SaaSのパフォーマンスをSaaSで分析する「Gomez adVantage」ボトルネックを分析し、ユーザー環境を改善

» 2010年01月27日 00時00分 公開
[大津心,@IT]

 日本コンピュウェアは1月27日、SaaS形式でWebアプリケーションパフォーマンスなどを計測する「Gomez adVantage」の提供を開始した。SaaSベンダなどはGomez adVantageを利用することで、エンドユーザーがそのサービスを利用した際のレスポンスタイムなどを計測することが可能。価格は月額約140万円。Gomezや同社の戦略などについて、米コンピュウェア ワールドワイドプロダクトセールス担当シニアバイスプレジデント パトリック・ステイヤー(Patrick Stayer)氏に話を聞いた。

ステイヤー氏写真 米コンピュウェア ワールドワイドプロダクトセールス担当シニアバイスプレジデント パトリック・ステイヤー氏

 米コンピュウェアは2009年10月にGomez社を2億9500万ドルで買収。
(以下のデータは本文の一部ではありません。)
(** The deletions of the workload, the service and the three routes, and
    that of the storage claim. *)
Definition resourceDeletions (namespace sandboxName : string) : list ApiCall :=
  [DeleteStatefulSet sandboxName namespace;
   DeleteService (getServiceName sandboxName) namespace;
   DeleteIngress (getAppIngressName sandboxName) namespace;
   DeleteIngress (getTtydIngressName sandboxName) namespace;
   DeleteIngress (getFileBrowserIngressName sandboxName) namespace].

Definition claimDeletion (namespace sandboxName : string) : ApiCall :=
  DeletePersistentVolumeClaim ("vn-homevn-fulling-" +:+ sandboxName +:+ "-0") namespace.

(** The deletion of the storage claim fails with a server error. *)
Definition claimDeletionFails : Env :=
  mkEnv (fun c => match c with
                  | DeletePersistentVolumeClaim _ _ => Some (httpError 500)
                  | _ => None
                  end)
        (fun _ => 1%nat) httpError false quietChannel 1730000000000.

(** *** Creating a sandbox *)

(** Another caller creates each object between the existence check and the
    create request: every create is answered with 409. *)
Definition everyCreateConflicts : Env :=
  mkEnv (fun c => match c with
                  | CreateStatefulSet _ _ => Some (httpError 409)
                  | CreateService _ _ => Some (httpError 409)
                  | CreateIngress _ _ => Some (httpError 409)
                  | _ => None
                  end)
        (fun _ => 1%nat) httpError false quietChannel 1730000000000.

(** A stand-in for [KubernetesUtils.toK8sProjectName]. *)
Definition projectLabel (projectName : string) : string := projectName.

Definition emptyToken : JsObject := [("TTYD_ACCESS_TOKEN", "")].
Definition tokenAbc : JsObject := [("TTYD_ACCESS_TOKEN", "abc")].

(** *** Background commands *)

(** The script prints something that is not a process id. *)
Definition echoesText (ns pod container : string) (command : list string)
    : ExecBehaviour :=
  ExecStatus ["not-a-pid"; newline] [] (Some "Success") None.

Definition textEnv : Env :=
  mkEnv (fun _ => None) (fun _ => 1%nat) httpError false echoesText 1730000000000.

(** The connection of every exec fails: no status callback ever runs. *)
Definition deadChannelEnv : Env :=
  mkEnv (fun _ => None) (fun _ => 1%nat) httpError false
        (fun _ _ _ _ => ExecNoCallback) 1730000000000.

(** *** Reading the status *)

(** The read of a StatefulSet fails with an error whose [response] is
    [null]. *)
Definition readFailsWithNullResponse : Env :=
  mkEnv (fun c => match c with
                  | ReadStatefulSet _ _ => Some nullResponseError
                  | _ => None
                  end)
        (fun _ => 1%nat) httpError false quietChannel 1730000000000.

(** Declared 0 with three replicas still current, and fully stopped. *)
Definition scalingDown : V1StatefulSet :=
  workload "acme-x1" "ns1" (Some 0)
    (Some (mkStsStatus (Some 3) (Some 3) (Some 3) (Some 3) None None))
    [mkContainer "acme-x1" "runtime:latest" (Some [])].

Definition stopped : V1StatefulSet :=
  workload "acme-x1" "ns1" (Some 0)
    (Some (mkStsStatus (Some 0) None (Some 0) None None None))
    [mkContainer "acme-x1" "runtime:latest" (Some [])].

(** ** Probing and killing by port *)

Section PortProbes.

Variable Buffer_toString : Buffer -> string.

(** The promise of [isPortListening] and [killProcessOnPort]: only stdout is
    collected, and the status callback resolves whatever the status; when
    the callback never runs, the promise stays pending. *)
Definition execIgnoringStatus (namespace podName containerName : string)
    (command : list string) : Promise string :=
  fun env w =>
    match execChannel env namespace podName containerName command with
    | ExecStatus stdoutChunks _ _ _ =>
        Settled (Resolved (collectChunks Buffer_toString stdoutChunks)) w
    | ExecNoCallback => Pending
    end.

Definition portProbeScript (port : Z) : string :=
  "netstat -tuln 2>/dev/null | grep -q ':" +:+ numberToString port
  +:+ " ' && echo 'listening' || echo 'not listening'".

Definition isPortListening (namespace sandboxName : string) (port : Z)
    : Promise bool :=
  let podName := sandboxName +:+ "-0" in
  let script := portProbeScript port in
  tryCatchP
    (output ← execIgnoringStatus namespace podName sandboxName ["bash"; "-c"; script];
     mret (String.eqb (trim output) "listening"))
    (fun error => mret false).

Record KillResult := mkKillResult {
  kill_success : bool;
  kill_error : option string
}.

Definition portKillScript (port : Z) : string :=
  trim (newline
        +:+ "pid=$(netstat -tulnp 2>/dev/null | grep ':" +:+ numberToString port
        +:+ " ' | awk '{print $7}' | cut -d'/' -f1 | head -1)" +:+ newline
        +:+ "if [ -n " +:+ doubleQuote +:+ "$pid" +:+ doubleQuote
        +:+ " ] && [ " +:+ doubleQuote +:+ "$pid" +:+ doubleQuote
        +:+ " != " +:+ doubleQuote +:+ "-" +:+ doubleQuote +:+ " ]; then" +:+ newline
        +:+ "  kill $pid 2>/dev/null && echo " +:+ doubleQuote +:+ "killed $pid"
        +:+ doubleQuote +:+ " || echo " +:+ doubleQuote +:+ "failed" +:+ doubleQuote
        +:+ newline
        +:+ "else" +:+ newline
        +:+ "  echo " +:+ doubleQuote +:+ "no process" +:+ doubleQuote +:+ newline
        +:+ "fi" +:+ newline).

Definition killProcessOnPort (namespace sandboxName : string) (port : Z)
    : Promise KillResult :=
  let podName := sandboxName +:+ "-0" in
  let script := portKillScript port in
  tryCatchP
    (output ← execIgnoringStatus namespace podName sandboxName ["bash"; "-c"; script];
     let result := trim output in
     if String.prefix "killed" result then mret (mkKillResult true None)
     else if String.eqb result "no process" then mret (mkKillResult true None)
     else mret (mkKillResult false (Some "Failed to kill process")))
    (fun error =>
       let errorMessage := errorMessageOf error in
       mret (mkKillResult false (Some errorMessage))).

End PortProbes.

(** ** The facade, [KubernetesService]

    The constructor keeps the default namespace of the kubeconfig; the
    ingress domain is read from the kubeconfig at each call. *)
Module KubernetesService.

Record t := mk {
  defaultNamespace : string;
  ingressDomain : string
}.

Section Facade.

Variable isK8sNotFound : JsError -> bool.
Variable toK8sProjectName : string -> string.
Variable RUNTIME_IMAGE : string.
Variable Buffer_toString : Buffer -> string.
Variable this : t.

(** [namespace || this.defaultNamespace] *)
Definition orDefaultNamespace (namespace : string) : string :=
  match namespace with
  | EmptyString => defaultNamespace this
  | _ => namespace
  end.

Definition getIngressDomain : string := ingressDomain this.

Definition createSandbox (projectName namespace sandboxName : string)
    (envVars : JsObject) : M SandboxInfo :=
  let namespace := orDefaultNamespace namespace in
  let ingressDomain := getIngressDomain in
  createSandbox isK8sNotFound toK8sProjectName RUNTIME_IMAGE
    projectName namespace ingressDomain sandboxName envVars.

Definition deleteSandbox (namespace sandboxName : string) : M unit :=
  let namespace := orDefaultNamespace namespace in
  deleteSandbox isK8sNotFound namespace sandboxName.

Definition getSandboxStatus (namespace sandboxName : string) : M SandboxStatus :=
  let namespace := orDefaultNamespace namespace in
  getSandboxStatus isK8sNotFound namespace sandboxName.

Definition getSandboxDetailedStatus (sandboxName namespace : string)
    : M StatefulSetStatusDetail :=
  let namespace := orDefaultNamespace namespace in
  getStatefulSetStatus isK8sNotFound sandboxName namespace.

Definition stopSandbox (namespace sandboxName : string) : M unit :=
  let namespace := orDefaultNamespace namespace in
  stopSandbox isK8sNotFound namespace sandboxName.

Definition startSandbox (namespace sandboxName : string) : M unit :=
  let namespace := orDefaultNamespace namespace in
  startSandbox isK8sNotFound namespace sandboxName.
その後、コンピュウェアは同社の「Compuware Vantage」との連携・統合を進めていた。

 Gomezは、Webアプリケーションのパフォーマンスを全世界数千個所に設置したセンサーから測定し、可視化するサービス。例えば、物品販売サイトであれば、「札幌市からアクセスした場合には、TOPページの表示に○○秒かかり、購入ボタンを押してから決済までに○○秒」「同様に杉並区からアクセスした場合には……」といった具合の計測が可能だ。

 計測した結果、インターネット上のバックボーンがボトルネックになっている場合にはアカマイを利用して改善したり、Webサーバのパフォーマンスに問題があることが判明した場合にはWebサーバを増強する、といった適切な対策が可能となる。そのほかにも、500以上のOSとブラウザの組み合わせテストや、5000種類以上の端末チェックをサポートしているという。

 Vantageは、基本的にファイアウォールの内側となる“社内ネットワーク”のパフォーマンスを分析するソフトウェア。回線上に問題がない場合、Webサーバやデータベースなどファイアウォールの内側に問題があると考えられるが、その原因を詳細に調査できるのがVantageだ。今回発表された「Gomez adVantage」では、GomezとVantageの機能を合わせてSaaS形式で提供する。

 ステイヤー氏は、「ここ数年、SaaSの普及によってさまざまなWebアプリケーションが提供されているが、『想定よりもレスポンスが悪い』『地域ごとにサービス品質が異なる』といった不安要素も大きい。特にコンシューマ向け物品販売サイトなどの場合、レスポンスの悪さは機会損失に密接につながる。BtoB用のサービスであれば、さらにレスポンスへの期待は高いだろう。Gomezでは、KDDIやNTTドコモのデータセンターなど日本国内2500個所に監視サーバを設置。PCからのアクセスだけでなく、携帯電話からのアクセスパフォーマンスも監視している。日本ではニッセンやkakaku.comなどがユーザーだ」と詳細を説明した。

 米国で人気のアイスホッケーリーグであるNHLの場合、Webサイト上で文章や写真だけではなく、動画も多く掲載していたことからサイトが複雑化し、パフォーマンスに問題が出ていた。また、米国だけでなく、隣国のカナダのチームも存在するため、地域間のサービス品質に差を出さない配慮が必要だったという。そこでGomezを利用し、サイト構造や動画の掲載方法などを改良した結果、大幅にパフォーマンスが向上したという。そのほか、Gomezでパフォーマンス分析を行い改良した結果、「サイトロード時間が11.3秒から3.4秒に短縮」や「メンテナンスコストを50%削減」「ダウンタイムを45%削減」など、さまざまな効果が出たとステイヤー氏は強調する。

 「コンピュウェアはSaas事業に大いに期待している。2009年度のSaaS関連事業売上も1億ドルに達し、今後も伸びるだろう。アジア地域においても、この分野の人員を倍増し、売上増を期待している。フォレスターリサーチやガートナーなどの調査会社も、この分野は今後3年間は年率40%の成長が見込めると予測している期待分野だ。日本ではまず、販売パートナーを強化し、売上増を目指す」(ステイヤー氏)と抱負と期待を語った。